J’ai créé l’association CœurVide-19 pour venir en aide aux familles des victimes du coronavirus. Jusqu’à présent, on parle beaucoup de statistiques mortifères mais on oublie que derrière ces chiffres il y a des noms, des vies, des gens qui ont disparu, et il y a ceux qui restent, dont on ne parle pas, qu’on n’aide pas. Je milite aussi avec une autre association qui s’appelle Victimes Covid-19, présidée par Lionel Petitpas, pour l’organisation d’un hommage national pour nos proches, également partis dans des conditions dramatiques, sur le plan funéraire notamment. On pense que c’est important pour passer à l’étape d’après, parce qu’il faudra de toute façon recommencer à vivre. Pour cela, il faut savoir correctement dire au revoir à ceux qui sont tombés. Je rappelle quand même que de nombreux pays européens l’ont fait. L’Italie a fait une journée et des hommages ont été rendus dans plusieurs villes, l’Espagne a organisé dix jours de deuil national.

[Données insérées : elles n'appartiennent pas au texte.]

Lemma StronglySorted_snoc (l : list Z) x :
  StronglySorted Z.lt l → (∀ y, last l = Some y → y < x) → StronglySorted Z.lt (l ++ [x]).
Proof.
  intros Hl. induction Hl as [|y l Hl IH Hy]; intros Hlast; cbn.
  - repeat constructor.
  - constructor.
    + apply IH. intros z Hz. apply Hlast. destruct l; [done|exact Hz].
    + apply Forall_app. split; [done|]. constructor; [|done].
      destruct (last l) as [z|] eqn:E.
      * pose proof (last_Some_elem_of _ _ E) as Hin. rewrite Forall_forall in Hy.
        specialize (Hy z Hin). assert (z < x); [|lia]. apply Hlast. destruct l; [done|exact E].
      * apply last_None in E as ->. by apply Hlast.
Qed.

Lemma NewDiskWriter_written m opts w :
  dm_Chunks m = [] → dm_LogicalBytes m = 0 → NewDiskWriter m opts = Ok w → written w [].
Proof.
  intros Hc Hl Hw. unfold NewDiskWriter in Hw. apply result_bind_ok in Hw as (cd & _ & [= <-]).
  split; cbn; try done.
  - intros c' _. rewrite Hc. constructor.
  - constructor.
Qed.

Lemma new_chunk_holds c c' pipe nonce index plain stored digest :
  cell_fits c plain → nonce_ok c nonce → same_reader c c' →
  encode sha256hex c nonce plain = Ok (stored, digest) →
  holds_cell sha256hex c' (pipe ++ stored)
    (mkChunk index (i32 (Z.of_nat (length plain))) (Z.of_nat (length pipe))
       (i32 (Z.of_nat (length stored))) digest) (index, plain).
Proof.
  intros [Hne Hfit] Hn Hs He. pose proof (codec_overhead_nonneg c).
  pose proof (encode_length _ _ _ _ _ _ Hn He).
  destruct (decode_encode _ _ _ _ _ _ _ Hs Hn He) as [Hd ->].
  split; cbn; try done; rewrite ?i32_id by (unfold is_i32; lia); try lia.
  - rewrite length_app. lia.
  - by rewrite slice_app_r.
Qed.

Lemma WriteChunk_written w cells nonce index plain w' :
  written w cells → cell_fits (dw_codec w) plain → nonce_ok (dw_codec w) nonce →
  plain_bytes (cells ++ [(index, plain)])
    + Z.of_nat (length (cells ++ [(index, plain)])) * codec_overhead (dw_codec w) < 2 ^ 63 →
  WriteChunk w nonce index plain = Ok w' →
  written w' (cells ++ [(index, plain)]) ∧ dw_codec w' = dw_codec w
  ∧ (∃ ch, dw_manifest w' = append_chunk (dw_manifest w) ch (Z.of_nat (length plain)))
  ∧ dw_uploader w' = UploaderReading.
Proof.
  intros Hw Hfit Hn Hroom Hok. pose proof (last_index_written _ _ Hw) as Hlast.
  pose proof (codec_overhead_nonneg (dw_codec w)).
  destruct Hw as [Hd Hord Hoff Hhash Hlog Hsp Hop], Hfit as [Hne Hfit].
  unfold WriteChunk in Hok. rewrite Hop in Hok.
  destruct (Nat.eqb_spec (length plain) 0) as [E|E]; [by destruct plain|].
  apply result_bind_ok in Hok as (u & Hcmp & Hok). apply fail_if_ok in Hcmp. clear u.
  apply result_bind_ok in Hok as ([stored digest] & He & Hok).
  destruct (encode sha256hex (dw_codec w) nonce plain) as [[? ?]|] eqn:He'; simplify_eq/=.
  destruct (dw_uploader w); simplify_eq/=.
  pose proof (encode_length _ _ _ _ _ _ Hn He') as Hel.
  rewrite plain_bytes_app, length_app in Hroom. cbn in Hroom.
  assert (0 ≤ plain_bytes cells).
  { clear. unfold plain_bytes. induction cells; cbn; lia. }
  split_and!; [|done|by eexists|done]. split; cbn.
  - intros c' Hs. apply Forall2_app.
    + eapply Forall2_impl; [apply (Hd _ Hs)|]. intros. by apply holds_cell_app.
    + constructor; [|constructor]. rewrite Hoff. by eapply new_chunk_holds.
  - rewrite fmap_app. apply StronglySorted_snoc; [done|]. intros y Hy. rewrite <-Hlast in Hy.
    rewrite Hy in Hcmp. cbn. lia.
  - rewrite length_app, Hoff. rewrite i64_id; [lia|unfold is_i64; nia].
  - by rewrite Hhash.
  - rewrite plain_bytes_app, Hlog. cbn. rewrite i64_id; [lia|unfold is_i64; nia].
  - rewrite !length_app, plain_bytes_app. cbn. nia.
  - done.
Qed.

(** The whole job of a writer, over a list of cells with their nonces. *)
Definition job_fits (c : codec C) (cells : list (bytes * Z * bytes)) : Prop :=
  Forall (λ x, cell_fits c x.2 ∧ nonce_ok c x.1.1) cells
  ∧ plain_bytes ((λ x, (x.1.2, x.2)) <$> cells)
    + Z.of_nat (length cells) * codec_overhead c < 2 ^ 63.

Definition cells_of (job : list (bytes * Z * bytes)) : list (Z * bytes) :=
  (λ x, (x.1.2, x.2)) <$> job.

Lemma plain_bytes_nonneg cells : 0 ≤ plain_bytes cells.
Proof. unfold plain_bytes. induction cells; cbn; lia. Qed.

(** The identity of a manifest, which writing does not touch. *)
Definition same_disk (m m' : DiskManifest) : Prop :=
  dm_Format m' = dm_Format m ∧ dm_Version m' = dm_Version m ∧ dm_RunID m' = dm_RunID m
  ∧ dm_Type m' = dm_Type m ∧ dm_DiskID m' = dm_DiskID m ∧ dm_VirtualSize m' = dm_VirtualSize m
  ∧ dm_ChunkSize m' = dm_ChunkSize m ∧ dm_Compression m' = dm_Compression m
  ∧ dm_Encrypted m' = dm_Encrypted m ∧ dm_DataKey m' = dm_DataKey m.

Lemma same_disk_append m m' ch n : same_disk m m' → same_disk m (append_chunk m' ch n).
Proof. done. Qed.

J’ai la chance d’avoir les moyens de me soigner, et aujourd’hui, j’ai entamé un suivi psychologique. Mais je pense à ces milliers, voire ces millions de personnes, qui n’ont pas ces moyens-là et j’ai mal pour eux. On ne se rend pas compte de l’horreur du protocole funéraire et du traumatisme qu’il crée chez ceux qui restent, dont on ne parle pas. Ils ont des questions sans réponse et un sentiment d’un « monde d’après » qui ne parle pas d’eux, qui ne les considère même pas. Donc redémarrer dans la vie, oui, mais qu’on nous aide. Il faut assurer une prise en charge à 100 % pour les familles qui ont des difficultés à traverser le deuil et le trauma. Cela passe aussi par une prise en charge financière, parce que ça coûte de l’argent. Il y a des gens qui ne prennent pas le temps de se soigner parce qu’ils doivent choisir entre se soigner et manger. On ne devrait pas à avoir ce choix à faire. Avec mon association, nous leur disons de demander à leur médecin de les aider à faire reconnaître leur trouble en affection longue durée (ALD) pour leur permettre, au moins pendant un temps, d’avoir cette prise en charge auquel tout citoyen a droit. »

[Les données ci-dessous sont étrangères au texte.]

(* ===== verification/Restore.v ===== *)
(** What the chain reader delivers: "the newest run that stored a cell wins,
    and a cell nobody stored is zero", and the image a restore streams.

    The specification side keeps a run as the list of its cells; [newest] is
    the merge of a chain, and [full_of]/[increment_of] say what a run has to
    capture of an image. *)

From S2P Require Import Prelude Model Grid Format Repo Codec Writer Reader.

Definition lookup_cell (cells : list (Z * bytes)) (i : Z) : option bytes :=
  (list_to_map cells : gmap Z bytes) !! i.

Definition newest (runs : list (list (Z * bytes))) (i : Z) : option bytes :=
  fold_left (λ acc cells, match lookup_cell cells i with Some p => Some p | None => acc end)
    runs None.

Lemma newest_snoc runs cells i :
  newest (runs ++ [cells]) i
  = match lookup_cell cells i with Some p => Some p | None => newest runs i end.
Proof. unfold newest. by rewrite fold_left_app. Qed.

Lemma lookup_cell_some cells i p :
  NoDup (fst <$> cells) → lookup_cell cells i = Some p ↔ (i, p) ∈ cells.
Proof. intros. unfold lookup_cell. by rewrite elem_of_list_to_map. Qed.

Lemma lookup_cell_none cells i : lookup_cell cells i = None ↔ i ∉ fst <$> cells.
Proof. unfold lookup_cell. by rewrite not_elem_of_list_to_map. Qed.

Section Chain.
Context {B C : Type} `{!Backend B} `{!BackendLaws B} `{!AEAD C} `{!Compressor}.
Variable sha256hex : bytes → string.
Variable iter : gmap Z nat → list (Z * nat).
Hypothesis iter_perm : ∀ m, iter m ≡ₚ map_to_list m.

(** A manifest and its object, as one run of a chain. *)
Record run_at (b : B) (c : codec C) (m : DiskManifest) (cells : list (Z * bytes)) (blob : bytes) :
    Prop := {
  ra_blob : Get b (dm_DataKey m) = Ok blob;
  ra_size : Z.of_nat (length blob) < 2 ^ 63;
  ra_cells : Forall2 (holds_cell sha256hex c blob) (dm_Chunks m) cells;
  ra_nodup : NoDup (fst <$> cells)
}.

Lemma run_at_indices b c m cells blob :
  run_at b c m cells blob → ch_Index <$> dm_Chunks m = fst <$> cells.
Proof.
  intros [_ _ Hf _]. induction Hf as [|ch cell chs cs Hc _ IH]; cbn; [done|].
  by rewrite IH, (hc_index _ _ _ _ _ Hc).
Qed.

Lemma index_chunks_lookup b c m cells blob i ch :
  run_at b c m cells blob → index_chunks (dm_Chunks m) !! i = Some ch →
  ∃ p, holds_cell sha256hex c blob ch (i, p) ∧ (i, p) ∈ cells.
Proof.
  intros Hr Hi. pose proof (run_at_indices _ _ _ _ _ Hr) as Hidx.
  unfold index_chunks in Hi. apply fold_insert_inv in Hi as [Hi|(x & Hx & <- & <-)]; [done|].
  apply list_elem_of_lookup in Hx as [k Hk].
  destruct (Forall2_lookup_l _ _ _ _ _ (ra_cells _ _ _ _ _ Hr) Hk) as ([j p] & Hp & Hc).
  pose proof (hc_index _ _ _ _ _ Hc) as Hj. cbn in Hj. exists p. unfold id in *. rewrite Hj.
  split; [done|]. by eapply list_elem_of_lookup_2.
Qed.

Lemma index_chunks_some b c m cells blob i :
  run_at b c m cells blob → i ∈ fst <$> cells →
  ∃ ch, index_chunks (dm_Chunks m) !! i = Some ch ∧ ch_Index ch = i.
Proof.
  intros Hr Hi. pose proof (run_at_indices _ _ _ _ _ Hr) as Hidx.
  rewrite <-Hidx in Hi. apply list_elem_of_fmap in Hi as (ch & -> & Hch).
  exists ch. split; [|done]. unfold index_chunks. rewrite fold_insert_in; [done| |done].
  rewrite Hidx. by apply (ra_nodup _ _ _ _ _ Hr).
Qed.

(** ** Batches cover the chunks they are for *)
Definition covers (bs : list batch) (groups : gmap Z nat) (ch : Chunk) : Prop :=
  ∃ id b, groups !! ch_Index ch = Some id ∧ bs !! id = Some b
    ∧ b_start b ≤ ch_BlobOffset ch
    ∧ ch_BlobOffset ch + ch_StoredLength ch ≤ b_start b + b_length b.

Definition batches_inside (bs : list batch) (len : Z) : Prop :=
  ∀ id b, bs !! id = Some b → 0 ≤ b_start b ∧ 0 ≤ b_length b ∧ b_start b + b_length b ≤ len.

Lemma batch_list_some (bs : list batch) b : last bs = Some b → bs !! (length bs - 1)%nat = Some b ∧ bs ≠ [].
Proof.
  rewrite last_lookup. intros Hl. replace (length bs - 1)%nat with (pred (length bs)) by lia.
  split; [done|]. by intros ->.
Qed.

(** The list of batches before the current chunk is counted in. *)
Lemma batch_open_inside bs ch len :
  batches_inside bs len → 0 ≤ ch_BlobOffset ch → 0 ≤ ch_StoredLength ch →
  ch_BlobOffset ch + ch_StoredLength ch ≤ len → len < 2 ^ 63 →
  let bs' := match last bs with
             | Some cur => if adjacent cur ch then bs
                           else bs ++ [mkBatch (ch_BlobOffset ch) 0 (ch_Index ch)]
             | None => bs ++ [mkBatch (ch_BlobOffset ch) 0 (ch_Index ch)]
             end in
  batches_inside bs' len
  ∧ (∀ id b, bs !! id = Some b → bs' !! id = Some b)
  ∧ ∃ b, bs' !! (length bs' - 1)%nat = Some b ∧ b_start b + b_length b = ch_BlobOffset ch.
Proof.
  intros Hin Ho Hs Hl Hlen bs'.
  assert (batches_inside (bs ++ [mkBatch (ch_BlobOffset ch) 0 (ch_Index ch)]) len) as Hnew.
  { intros id b Hb. apply lookup_app_Some in Hb as [Hb|[_ Hb]]; [by eapply Hin|].
    apply list_lookup_singleton_Some in Hb as [_ <-]. cbn. lia. }
  assert (∀ id b, bs !! id = Some b →
      (bs ++ [mkBatch (ch_BlobOffset ch) 0 (ch_Index ch)]) !! id = Some b) as Hkeep.
  { intros id b Hb. by apply lookup_app_l_Some. }
  assert (∃ b, (bs ++ [mkBatch (ch_BlobOffset ch) 0 (ch_Index ch)])
      !! (length (bs ++ [mkBatch (ch_BlobOffset ch) 0 (ch_Index ch)]) - 1)%nat = Some b
      ∧ b_start b + b_length b = ch_BlobOffset ch) as Hlast.
  { eexists. rewrite length_app. cbn. rewrite Nat.add_sub. rewrite lookup_app_r by lia.
    rewrite Nat.sub_diag. cbn. split; [done|]. cbn. lia. }
  subst bs'. destruct (last bs) as [cur|] eqn:El; [|done].
  destruct (adjacent cur ch) eqn:Ea; [|done].
  apply batch_list_some in El as [El _]. destruct (Hin _ _ El) as (?&?&?).
  split_and!; [done..|]. exists cur. split; [done|]. unfold adjacent in Ea. bprop.
  pose proof (i64_id (b_start cur + b_length cur)) as E1. unfold is_i64 in E1. lia.
Qed.

Definition chunk_inside (len : Z) (ch : Chunk) : Prop :=
  0 ≤ ch_BlobOffset ch ∧ 0 ≤ ch_StoredLength ch ∧ ch_BlobOffset ch + ch_StoredLength ch ≤ len.

Lemma batch_chunk_spec bs groups ch len bs' groups' :
  batches_inside bs len → chunk_inside len ch → len < 2 ^ 63 →
  batch_chunk (bs, groups) ch = (bs', groups') →
  batches_inside bs' len ∧ covers bs' groups' ch
  ∧ ∀ ch', ch_Index ch' ≠ ch_Index ch → covers bs groups ch' → covers bs' groups' ch'.
Proof.
  intros Hin (Ho & Hs & Hl) Hlen Hb.
  destruct (batch_open_inside bs ch len Hin Ho Hs Hl Hlen) as (Hin' & Hkeep & b & Hb' & Hend).
  unfold batch_chunk in Hb. set (mid := match last bs with Some _ => _ | None => _ end) in *.
  set (cur := (length mid - 1)%nat) in *.
  assert (bs' = alter (grow (ch_StoredLength ch)) cur mid) as Ebs by congruence.
  assert (groups' = <[ch_Index ch := cur]> groups) as -> by congruence. clear Hb.
  destruct (Hin' _ _ Hb') as (Hb0 & Hb1 & Hb2).
  assert (b_length (grow (ch_StoredLength ch) b) = b_length b + ch_StoredLength ch) as Hgrow.
  { cbn. rewrite i64_id; [done|unfold is_i64; lia]. }
  assert (∀ id b0, bs' !! id = Some b0 → (id ≠ cur ∧ mid !! id = Some b0)
            ∨ id = cur ∧ b0 = grow (ch_StoredLength ch) b) as Hinv.
  { intros id b0 H0. rewrite Ebs, list_lookup_alter in H0. case_decide; [|left; split; congruence].
    right. subst id. rewrite Hb' in H0. by simplify_eq/=. }
  assert (bs' !! cur = Some (grow (ch_StoredLength ch) b)) as Hcur.
  { by rewrite Ebs, list_lookup_alter_eq, Hb'. }
  split_and!.
  - intros id b0 H0. destruct (Hinv _ _ H0) as [[_ Hm]|[-> ->]]; [by eapply Hin'|].
    rewrite Hgrow. cbn. lia.
  - exists cur, (grow (ch_StoredLength ch) b). rewrite lookup_insert_eq, Hgrow. cbn.
    split_and!; [done|done|lia..].
  - intros ch' Hne (id & b0 & Hg & Hl0 & Hs0 & He0). pose proof (Hkeep _ _ Hl0) as Hm0.
    destruct (decide (id = cur)) as [->|Hid].
    + assert (b0 = b) as -> by congruence. exists cur, (grow (ch_StoredLength ch) b).
      rewrite lookup_insert_ne, Hgrow by done. cbn. split_and!; [done|done|lia..].
    + exists id, b0. rewrite lookup_insert_ne by done. split_and!; [done| |done..].
      rewrite Ebs, list_lookup_alter_ne by done. done.
Qed.

Lemma batch_chunks_spec chunks len : ∀ bs groups bs' groups',
  NoDup (ch_Index <$> chunks) → Forall (chunk_inside len) chunks → len < 2 ^ 63 →
  batches_inside bs len →
  fold_left batch_chunk chunks (bs, groups) = (bs', groups') →
  batches_inside bs' len ∧ (∀ ch, ch ∈ chunks → covers bs' groups' ch)
  ∧ ∀ ch', ch_Index ch' ∉ ch_Index <$> chunks → covers bs groups ch' → covers bs' groups' ch'.
Proof.
  induction chunks as [|ch chunks IH]; intros bs groups bs' groups' Hnd Hall Hlen Hin Hf.
  { cbn in Hf. simplify_eq. split_and!; [done| |done]. by intros ch ?%elem_of_nil. }
  apply Forall_cons in Hall as [Hch Hall]. rewrite fmap_cons, NoDup_cons in Hnd.
  destruct Hnd as [Hni Hnd]. cbn [fold_left] in Hf.
  destruct (batch_chunk (bs, groups) ch) as [bs1 groups1] eqn:E1.
  destruct (batch_chunk_spec _ _ _ _ _ _ Hin Hch Hlen E1) as (Hin1 & Hc1 & Hk1).
  destruct (IH _ _ _ _ Hnd Hall Hlen Hin1 Hf) as (Hin' & Hc & Hk).
  split_and!; [done| |].
  - intros ch' [->|Hch']%elem_of_cons; [by apply Hk|by apply Hc].
  - intros ch' Hni' Hcov. rewrite fmap_cons, not_elem_of_cons in Hni'. destruct Hni' as [Hne Hni'].
    apply Hk; [done|]. by apply Hk1.
Qed.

Recueillis par Thalia Créac’h

Photo : CC FlickR

Rappel des protocoles funéraires par Michel Kawnik, président et fondateur de l’Association française d’information funéraire :

« Lors de la première vague du Covid-19, alors que le virus était encore inconnu, la mise en bière des défunts devait être immédiate. Il était totalement interdit de voir les personnes défuntes et même de rentrer dans les crématoriums. Il était juste possible de voir le cercueil ou l’urne. En cas de crémation, les familles devaient attendre devant le crématorium et l’urne était remise par la société de pompes funèbres, souvent sur le parking. Les procédures concernant les sociétés de pompes funèbres, les hôpitaux et les maisons de retraites ont progressivement évolué. À présent, les familles peuvent voir une dernière fois le visage du défunt, être présentes au cimetière, voire rentrer en nombre limité au crématorium. Il est maintenant possible de réaliser une reconnaissance du défunt, qui passe par l’ouverture de la housse dans laquelle il se trouve de 5 à 10 centimètres. On ne peut plus interdire aux proches d’assister à la mise en cercueil et de voir le défunt dans son cercueil. Il est toujours impossible de pratiquer la thanatopraxie [soins de conservation, ndlr] si le défunt était atteint du Covid. Selon la loi sur la liberté des funérailles, les obsèques sont nécessairement réalisées selon les volontés exprimées, reconnues ou écrites de la personne défunte. Cela concerne l’inhumation, la crémation et le devenir de l’urne ou des cendres. L’accord de la personne habilitée à décider est nécessaire avant toute prise de décision. »

Propos recueillis par Thalia Créac’h, le 23 février 2021.